■ **Dataset entries**
☆ ☆ ☆ ☆
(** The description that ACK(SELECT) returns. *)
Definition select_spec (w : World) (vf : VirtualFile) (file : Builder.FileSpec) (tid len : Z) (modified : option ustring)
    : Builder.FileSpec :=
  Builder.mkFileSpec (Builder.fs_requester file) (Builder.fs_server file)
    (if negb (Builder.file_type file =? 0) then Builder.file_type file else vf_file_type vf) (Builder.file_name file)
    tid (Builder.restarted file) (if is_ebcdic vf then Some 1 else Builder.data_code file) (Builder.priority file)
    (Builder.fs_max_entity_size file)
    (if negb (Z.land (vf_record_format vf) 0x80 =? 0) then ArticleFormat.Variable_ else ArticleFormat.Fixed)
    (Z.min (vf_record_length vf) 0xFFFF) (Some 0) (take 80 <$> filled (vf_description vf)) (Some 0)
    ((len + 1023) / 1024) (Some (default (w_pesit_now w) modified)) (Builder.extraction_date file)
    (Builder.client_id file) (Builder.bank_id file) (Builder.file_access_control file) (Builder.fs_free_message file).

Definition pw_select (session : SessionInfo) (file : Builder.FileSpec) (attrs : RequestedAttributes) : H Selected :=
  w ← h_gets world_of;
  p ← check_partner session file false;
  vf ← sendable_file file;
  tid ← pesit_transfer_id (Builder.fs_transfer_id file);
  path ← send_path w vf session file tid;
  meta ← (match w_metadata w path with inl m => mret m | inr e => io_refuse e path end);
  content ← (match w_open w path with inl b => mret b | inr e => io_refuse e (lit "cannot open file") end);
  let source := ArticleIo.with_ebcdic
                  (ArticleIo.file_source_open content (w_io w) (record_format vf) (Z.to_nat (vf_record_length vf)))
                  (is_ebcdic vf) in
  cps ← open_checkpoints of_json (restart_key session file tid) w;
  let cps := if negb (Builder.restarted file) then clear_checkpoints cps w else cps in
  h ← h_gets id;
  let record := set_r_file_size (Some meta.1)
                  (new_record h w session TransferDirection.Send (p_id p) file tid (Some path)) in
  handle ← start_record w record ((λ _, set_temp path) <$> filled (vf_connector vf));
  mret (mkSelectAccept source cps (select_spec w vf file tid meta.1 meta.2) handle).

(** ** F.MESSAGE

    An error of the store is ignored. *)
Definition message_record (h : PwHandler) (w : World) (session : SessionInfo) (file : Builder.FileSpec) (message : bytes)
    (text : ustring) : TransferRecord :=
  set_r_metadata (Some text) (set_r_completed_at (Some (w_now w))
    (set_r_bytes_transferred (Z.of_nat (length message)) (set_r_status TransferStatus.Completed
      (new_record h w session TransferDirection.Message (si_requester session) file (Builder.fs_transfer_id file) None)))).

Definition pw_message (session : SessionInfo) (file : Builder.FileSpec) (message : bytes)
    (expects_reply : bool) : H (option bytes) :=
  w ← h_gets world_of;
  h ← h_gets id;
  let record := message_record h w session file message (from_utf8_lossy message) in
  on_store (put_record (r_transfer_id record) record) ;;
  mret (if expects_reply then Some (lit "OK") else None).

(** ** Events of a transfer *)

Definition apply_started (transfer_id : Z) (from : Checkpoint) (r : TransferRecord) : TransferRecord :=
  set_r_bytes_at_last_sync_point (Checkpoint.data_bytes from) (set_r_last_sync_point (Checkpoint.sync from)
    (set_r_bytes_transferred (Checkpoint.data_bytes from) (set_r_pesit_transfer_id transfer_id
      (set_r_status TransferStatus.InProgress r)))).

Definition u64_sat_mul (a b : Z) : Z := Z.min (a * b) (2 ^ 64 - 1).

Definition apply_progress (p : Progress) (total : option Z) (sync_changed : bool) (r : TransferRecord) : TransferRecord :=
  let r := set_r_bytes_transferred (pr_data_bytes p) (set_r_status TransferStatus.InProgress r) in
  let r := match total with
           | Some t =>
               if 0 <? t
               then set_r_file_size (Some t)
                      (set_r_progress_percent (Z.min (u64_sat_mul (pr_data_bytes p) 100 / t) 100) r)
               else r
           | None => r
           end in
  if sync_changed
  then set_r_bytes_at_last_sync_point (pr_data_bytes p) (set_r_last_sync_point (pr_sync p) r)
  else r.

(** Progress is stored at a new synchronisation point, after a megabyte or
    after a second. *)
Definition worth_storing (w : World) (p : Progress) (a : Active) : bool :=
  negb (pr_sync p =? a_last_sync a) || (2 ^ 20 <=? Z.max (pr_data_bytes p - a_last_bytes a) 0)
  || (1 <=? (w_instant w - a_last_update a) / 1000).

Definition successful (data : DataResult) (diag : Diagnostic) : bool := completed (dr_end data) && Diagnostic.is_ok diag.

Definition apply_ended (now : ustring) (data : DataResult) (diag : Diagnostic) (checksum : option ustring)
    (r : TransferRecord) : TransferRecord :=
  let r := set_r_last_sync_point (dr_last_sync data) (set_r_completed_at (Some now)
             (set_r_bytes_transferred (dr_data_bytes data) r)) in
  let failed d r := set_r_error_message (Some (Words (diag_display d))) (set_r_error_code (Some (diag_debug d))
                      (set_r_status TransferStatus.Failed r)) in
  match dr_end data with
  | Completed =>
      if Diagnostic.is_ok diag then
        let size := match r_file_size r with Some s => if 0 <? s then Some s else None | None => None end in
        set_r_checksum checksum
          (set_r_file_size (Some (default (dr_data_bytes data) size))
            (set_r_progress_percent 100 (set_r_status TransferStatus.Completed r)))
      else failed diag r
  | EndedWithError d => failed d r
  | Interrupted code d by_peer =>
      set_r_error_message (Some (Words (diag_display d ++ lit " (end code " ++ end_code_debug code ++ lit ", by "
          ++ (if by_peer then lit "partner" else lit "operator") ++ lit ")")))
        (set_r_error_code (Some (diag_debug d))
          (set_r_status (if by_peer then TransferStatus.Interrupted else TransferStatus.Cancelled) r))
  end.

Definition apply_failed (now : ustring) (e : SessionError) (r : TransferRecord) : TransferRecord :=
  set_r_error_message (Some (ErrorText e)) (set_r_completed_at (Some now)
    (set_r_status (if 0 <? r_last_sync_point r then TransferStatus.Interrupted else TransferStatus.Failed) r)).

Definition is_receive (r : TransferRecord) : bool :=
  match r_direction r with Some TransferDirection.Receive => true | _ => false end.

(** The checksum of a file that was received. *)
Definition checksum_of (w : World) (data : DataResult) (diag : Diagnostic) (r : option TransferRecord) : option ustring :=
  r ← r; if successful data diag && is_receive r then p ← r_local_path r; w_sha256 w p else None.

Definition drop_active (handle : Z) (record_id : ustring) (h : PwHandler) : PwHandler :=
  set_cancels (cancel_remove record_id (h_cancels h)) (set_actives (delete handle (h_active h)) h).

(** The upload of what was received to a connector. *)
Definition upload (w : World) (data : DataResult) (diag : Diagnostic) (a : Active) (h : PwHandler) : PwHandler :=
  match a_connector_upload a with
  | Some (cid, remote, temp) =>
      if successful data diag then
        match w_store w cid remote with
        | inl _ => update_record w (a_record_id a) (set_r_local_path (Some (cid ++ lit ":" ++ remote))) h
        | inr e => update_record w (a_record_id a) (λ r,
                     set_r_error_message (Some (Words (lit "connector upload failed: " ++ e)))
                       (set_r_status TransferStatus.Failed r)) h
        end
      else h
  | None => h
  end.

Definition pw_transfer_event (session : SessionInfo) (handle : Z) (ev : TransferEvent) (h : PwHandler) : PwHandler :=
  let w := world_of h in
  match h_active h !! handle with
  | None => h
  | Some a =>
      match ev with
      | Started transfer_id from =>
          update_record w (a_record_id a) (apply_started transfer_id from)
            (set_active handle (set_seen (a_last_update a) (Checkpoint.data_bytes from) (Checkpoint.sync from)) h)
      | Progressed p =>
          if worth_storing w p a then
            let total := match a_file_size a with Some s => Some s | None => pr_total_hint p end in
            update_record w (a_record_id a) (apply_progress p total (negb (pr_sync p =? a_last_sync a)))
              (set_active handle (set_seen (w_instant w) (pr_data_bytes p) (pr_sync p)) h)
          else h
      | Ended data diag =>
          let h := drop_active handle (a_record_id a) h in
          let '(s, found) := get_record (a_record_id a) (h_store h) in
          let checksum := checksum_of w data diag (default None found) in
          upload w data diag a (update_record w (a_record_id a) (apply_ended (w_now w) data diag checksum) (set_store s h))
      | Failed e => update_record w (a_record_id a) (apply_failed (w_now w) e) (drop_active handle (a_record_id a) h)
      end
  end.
☆ ☆ ☆ ☆
Among the entries above, locate the lines containing "(set_r_status (if by_peer" and "match w_store w cid remote with", and transcribe exactly those two lines and all lines between.

■ **Response below**
          (set_r_status (if by_peer then TransferStatus.Interrupted else TransferStatus.Cancelled) r))
  end.

Definition apply_failed (now : ustring) (e : SessionError) (r : TransferRecord) : TransferRecord :=
  set_r_error_message (Some (ErrorText e)) (set_r_completed_at (Some now)
    (set_r_status (if 0 <? r_last_sync_point r then TransferStatus.Interrupted else TransferStatus.Failed) r)).

Definition is_receive (r : TransferRecord) : bool :=
  match r_direction r with Some TransferDirection.Receive => true | _ => false end.

(** The checksum of a file that was received. *)
Definition checksum_of (w : World) (data : DataResult) (diag : Diagnostic) (r : option TransferRecord) : option ustring :=
  r ← r; if successful data diag && is_receive r then p ← r_local_path r; w_sha256 w p else None.

Definition drop_active (handle : Z) (record_id : ustring) (h : PwHandler) : PwHandler :=
  set_cancels (cancel_remove record_id (h_cancels h)) (set_actives (delete handle (h_active h)) h).

(** The upload of what was received to a connector. *)
Definition upload (w : World) (data : DataResult) (diag : Diagnostic) (a : Active) (h : PwHandler) : PwHandler :=
  match a_connector_upload a with
  | Some (cid, remote, temp) =>
      if successful data diag then
        match w_store w cid remote with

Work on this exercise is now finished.